Cosa abbiamo creato di nuovo se a livello compositivo ci rifacciamo a
vecchi esperimenti letterari (progetti di scrittura collaborativa), se
"opera aperta e opera chiusa" sono state teorizzate da quarant’anni,
se a livello distributivo ci promuoviamo con tecniche di marketing abusate
da decenni da parte della pubblicità, se infine, a livello tecnologico,
utilizziamo sistemi di comunicazione non più altamente innovativi (il
weblog)? Noi assimiliamo tutto questo per potere raccontare meglio. Se
ci si prefigge il nuovo come scopo dell'arte e si pretende di individuare
qualche inafferrabile sviluppo nelle arti, noi non abbiamo creato nulla
di nuovo. Infatti non vogliamo avere a che fare con le rivoluzioni e le
innovazioni. Non vogliamo avere a che fare con il nuovo come moda.

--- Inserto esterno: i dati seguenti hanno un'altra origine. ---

Lemma level0_loop_reached cl top items hi cur w w' cur' e :
  good_storage cl top -> 0 <= cur -> Z.max cur top < 2 ^ 64 - 1 -> (forall f, In f items -> good_file cl top f) ->
  between cur (Z.max hi cur) (w_file w) -> level0_loop cl w items cur = (w', cur', e) ->
  reached hi top w cur w' cur' (l0_ok e) /\ match e with L0_Failed r => is_ok r = false | _ => True end.
Proof.
  intros Hst. revert w cur. induction items as [|f items IH]; intros w cur H0 Hmax Hg Hb HL; cbn [level0_loop] in HL.
  { simplify_eq. split; [by apply reached_refl|done]. }
  assert (good_file cl top f) as Hf by (apply Hg; by left).
  assert (forall g, In g items -> good_file cl top g) as Hg' by (intros g ?; apply Hg; by right).
  assert (forall w1 cur1, reached hi top w cur w1 cur1 true -> MinTXID f <= cur1 + 1 ->
    (if MaxTXID f <=? cur1 then level0_loop cl w1 items cur1
     else match applyLTXFile cl w1 f with
          | (w, Ok ()) => level0_loop cl w items (MaxTXID f)
          | (w, r) => (w, cur1, L0_Failed (r wrapping "apply ltx file"))
          end) = (w', cur', e) ->
    reached hi top w cur w' cur' (l0_ok e) /\ match e with L0_Failed r => is_ok r = false | _ => True end) as Happly.
  { intros w1 cur1 HR Hmin HA. destruct (HR) as (_ & Hc1 & Hb1). destruct (Z.leb_spec (MaxTXID f) cur1).
    - apply IH in HA as [HR' He]; [|lia|lia|done|done]. split; [by eapply reached_trans|done].
    - destruct (applyLTXFile cl w1 f) as [w2 r2] eqn:HA2. apply (apply_reached cl top f hi cur1) in HA2; [|done|lia|done].
      destruct r2 as [[]|err|m]; cbn [is_ok] in HA2; [|simplify_eq; split; [by eapply reached_trans|done]..].
      destruct (HA2) as (_ & Hc2 & Hb2). apply IH in HA as [HR' He]; [|lia|lia|done|done].
      split; [|done]. eapply reached_trans; [done|]. by eapply reached_trans. }
  rewrite txid_succ_small in HL by lia.
  destruct (Z.ltb_spec (cur + 1) (MinTXID f)); [|apply (Happly w cur); [by apply reached_refl|lia|done]].
  destruct (fillFollowGap cl w cur (MinTXID f)) as [[w1 cur1] r1] eqn:HF.
  apply (fillFollowGap_reached cl top hi) in HF; [|done..].
  destruct r1 as [[]|err|m]; cbn [is_ok] in HF; [|simplify_eq; split; [by eapply reached_forget|done]..].
  destruct (HF) as (_ & Hc1 & Hb1).
  destruct (MaxTXID f <=? cur1) eqn:Emax.
  { apply IH in HL as [HR' He]; [|lia|lia|done|done]. split; [by eapply reached_trans|done]. }
  rewrite txid_succ_small in HL by lia. destruct (Z.ltb_spec (cur1 + 1) (MinTXID f)); [by simplify_eq|].
  apply (Happly w1 cur1); [done|lia|]. by rewrite Emax.
Qed.

Lemma applyNewLTXFiles_reached cl top hi cur w w' cur' r :
  good_storage cl top -> 0 <= cur -> Z.max cur top < 2 ^ 64 - 1 -> between cur (Z.max hi cur) (w_file w) ->
  applyNewLTXFiles cl w cur = (w', cur', r) -> reached hi top w cur w' cur' (is_ok r).
Proof.
  intros Hst H0 Hmax Hb HA. unfold applyNewLTXFiles in HA.
  destruct (LTXFiles cl 0 _ false) as [itr|e|m] eqn:HL; [|simplify_eq; by apply reached_failed, reached_refl..].
  destruct (level0_loop cl w (itr_items itr) cur) as [[w1 cur1] e] eqn:HLL.
  apply (level0_loop_reached cl top (itr_items itr) hi) in HLL as [HR He];
    [|done|done|done|by eapply (listed_good cl top 0); [|discriminate|]|done].
  destruct e as [| |[u|err|m]]; cbn [l0_ok] in HR; [| |done|simplify_eq; by rewrite close_level_err|by simplify_eq].
  2: { simplify_eq. destruct (close_level itr _ None) as [[]|e|m]; [done|by apply reached_failed..]. }
  destruct (itr_Err itr) as [e|]; [simplify_eq; rewrite close_level_err; by apply reached_failed|].
  destruct (close_level itr _ None) as [[]|e|m]; [|simplify_eq; by apply reached_failed..].
  destruct (negb _); [by simplify_eq|]. destruct (HR) as (_ & Hc1 & Hb1).
  destruct (fillFollowGap cl w1 cur1 _) as [[w2 cur2] r2] eqn:HF.
  apply (fillFollowGap_reached cl top hi) in HF; [|done|lia|lia|done].
  destruct r2 as [[]|e|m]; simplify_eq; cbn [is_ok] in *; [by eapply reached_trans|..];
    (eapply reached_trans; [done|by eapply reached_forget]).
Qed.

(** C11: a poll that succeeds leaves the followed database.  Starting from the
    database at the last transaction, or from a file that earlier failures left
    partly ahead up to transaction [hi], [applyNewLTXFiles] over the levels of a
    changing storage that returns transaction [t] has brought the file to [t]: every
    page is the one of [t] (but for the rewritten header bytes), and the size too,
    once [t] has passed [hi].  A failed poll leaves a file from which a later one can
    still do so. *)
Theorem applyNewLTXFiles_exact cl top hi lastTXID w w' t r :
  good_storage cl top -> 0 <= lastTXID -> Z.max lastTXID top < 2 ^ 64 - 1 ->
  between lastTXID (Z.max hi lastTXID) (w_file w) ->
  applyNewLTXFiles cl w lastTXID = (w', t, r) ->
  lastTXID <= t <= Z.max lastTXID top /\
  (r = Ok () -> hi <= t -> at_txid t (w_file w')) /\
  (r = Ok () -> between t (Z.max hi t) (w_file w')) /\
  (is_ok r = false -> exists hi', hi <= hi' <= Z.max (Z.max hi lastTXID) top /\
     between lastTXID (Z.max hi' lastTXID) (w_file w')).
Proof.
  intros Hst H0 Hmax Hb HA. apply (applyNewLTXFiles_reached cl top hi) in HA as HR; [|done..].
  destruct HR as (_ & Hc & Hb'). split; [done|]. destruct r as [[]|e|m]; cbn [is_ok] in Hb'; split_and!; try done.
  - intros _ Hhi. apply between_at. by rewrite Z.max_r in Hb' by done.
  - intros _. destruct Hb' as (hi' & Hhi & Hb2). exists hi'. split; [lia|]. rewrite Z.max_l by lia.
    apply (between_lo _ t); [lia|done].
  - intros _. destruct Hb' as (hi' & Hhi & Hb2). exists hi'. split; [lia|]. rewrite Z.max_l by lia.
    apply (between_lo _ t); [lia|done].
Qed.

Lemma ios_id w n w' r : ios w n = (w', r) -> w_saved w' = w_saved w /\ w_file w' = w_file w.
Proof.
  revert w. induction n as [|n IH]; intros w HI; cbn [ios] in HI; [by simplify_eq|].
  destruct (io w id) as [w1 [[]|e|m]] eqn:E; apply io_id in E as [Hs Hf]; [|by simplify_eq..].
  apply IH in HI as [? ?]. split; congruence.
Qed.

(** The sidecar holds the old or the new TXID, and the new one on success. *)
Lemma WriteTXIDFile_spec w t w' r :
  WriteTXIDFile w t = (w', r) ->
  w_file w' = w_file w /\ (w_saved w' = w_saved w /\ is_ok r = false \/ w_saved w' = Some t).
Proof.
  unfold WriteTXIDFile. destruct (ios w 4) as [w1 r1] eqn:E1. apply ios_id in E1 as [Hs1 Hf1].
  destruct r1 as [[]|e|m]; [|intros [= <- <-]; auto..].
  unfold io. destruct (io_fault (w_ops w1)); [intros [= <- <-]; auto|].
  intros [Hs Hf]%ios_id. simpl in *. split; [congruence|by right].
Qed.

(** One tick keeps the sidecar and the file in step. *)
Lemma follow_tick_resumable cl top hi lastTXID w w' last' r :
  good_storage cl top -> 0 <= lastTXID -> Z.max lastTXID top < 2 ^ 64 - 1 ->
  w_saved w = Some lastTXID -> between lastTXID (Z.max hi lastTXID) (w_file w) ->
  follow_tick cl w lastTXID = (w', last', r) ->
  exists s hi', w_saved w' = Some s /\ lastTXID <= s <= Z.max lastTXID top /\ (r = Ok () -> last' = s) /\
    hi <= hi' <= Z.max (Z.max hi lastTXID) top /\ between s (Z.max hi' s) (w_file w').
Proof.
  intros Hst H0 Hmax Hsv Hb HT. unfold follow_tick in HT.
  destruct (applyNewLTXFiles cl w lastTXID) as [[w1 t] r1] eqn:HA.
  apply (applyNewLTXFiles_reached cl top hi) in HA as HR; [|done..].
  assert (is_ok r1 = false -> exists hi', hi <= hi' <= Z.max (Z.max hi lastTXID) top /\
    between lastTXID (Z.max hi' lastTXID) (w_file w1)) as Hfail.
  { intros Hr. apply reached_forget in HR as (_ & _ & hi' & Hhi & Hb1). exists hi'. split; [lia|]. by rewrite Z.max_l by lia. }
  destruct HR as (Hs & Hc & Hb1). rewrite Hsv in Hs. destruct r1 as [[]|e|m].
  - destruct (Z.ltb_spec lastTXID t) as [Hlt|Hge].
    + destruct (WriteTXIDFile w1 t) as [w2 r2] eqn:HW. apply WriteTXIDFile_spec in HW as [Hf2 Hsv2].
      cbn [is_ok] in Hb1. destruct Hsv2 as [[Hsv2 Hr2]|Hsv2].
      * destruct r2 as [[]|e|m]; [done| |]; injection HT as <- <- <-; exists lastTXID, (Z.max hi t); rewrite Hf2;
          (split; [congruence|]); (split; [lia|]); (split; [done|]); (split; [lia|]);
          rewrite (Z.max_l (Z.max hi t)) by lia; (apply (between_lo _ t); [lia|done]).
      * exists t, hi. split; [destruct r2 as [[]|e|m]; by simplify_eq/=|]. split; [lia|].
        split; [destruct r2 as [[]|e|m]; by simplify_eq/=|]. split; [lia|].
        assert (w_file w' = w_file w1) as -> by (destruct r2 as [[]|e|m]; simplify_eq/=; congruence). done.
    + injection HT as <- <- <-. assert (t = lastTXID) as -> by lia. exists lastTXID, hi. split_and!; done || lia.
  - injection HT as <- <- <-. destruct (Hfail eq_refl) as (hi' & ? & ?). exists lastTXID, hi'. split_and!; done || lia.
  - injection HT as <- <- <-. destruct (Hfail eq_refl) as (hi' & ? & ?). exists lastTXID, hi'. split_and!; done || lia.
Qed.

Scrivere diventa un atto narcisistico quando vogliamo rifletterci nella
nostra esperienza. Ancor più del Laocoonte di Lessing, noi crediamo ad
un poetare pulsante di dinamismo. Scrivere ed agire significa rendere
indipendente il nostro pensiero, e nel dissentire criticamente, scoprire
le radici di ogni libertà, con il maggior numero possibile di complici.
La nostra poetica, come la poetica della pornografia, è dell'eccesso:
di spettacolarità, di avidità comunicativa, di scarnitura. La contropartita
è alta: avvicinandoci al vero, supereremo il verosimile. Dobbiamo mentire
per poter raccontare una verità. Con questo abbiamo soddisfatto ogni aest-etica,
analogica o digitale.
Internet come piattaforma
di produzione letteraria
La 48ore considera Internet non solo un canale
di distribuzione, di comunicazione e d'informazione, ma anche uno
spazio da occupare con creatività.
L'evento della 48ore è un ipertesto dalla volontà motivazionale. Nel suo
dinamismo artistico di azione e scrittura sollecita la fondazione di una
community che si prefigge un'attività di intercreatività, il "fare insieme
cose" per cui è nato il World Wide Web (secondo Tim Berners Lee). La caratteristica
fondamentale di un lavoro collaborativo svolto attraverso gli strumenti
telematici è la sua apertura, la sostanziale imprevedibilità dei suoi
esiti e la continua ricerca di nuovi risultati. Questa è ciò che
intendiamo con Attività di Arte Addizionale. Nuove forme artistiche
che nascono sia per ricombinazione di vecchi stilemi, sia per l'utilizzo
di nuovi media digitali, che non vanno a competere con le tradizioni
storiche, ma si aggiungono a esse e si aprono, in maniera estensiva,
al pubblico dei lettori.
Allora muovete il passo successivo: il testo scritto vuole entrare in
un processo che il libro realizza solo in astratto o in maniera dispersiva:
le nostre porzioni di testo vogliono creare un feedback dei lettori. L'ipertesto
digitale muta così in una forma ancora più stabile di quella cartacea.
Il sito della 48ore si trasforma in bacino di raccolta per tutti gli interventi
dei lettori.
L’ospitalità era sacra ai Proci, Odisseo potè raccontarci tutto durante
quel banchetto. Potremmo noi mai negare ospitalità a qualcuno?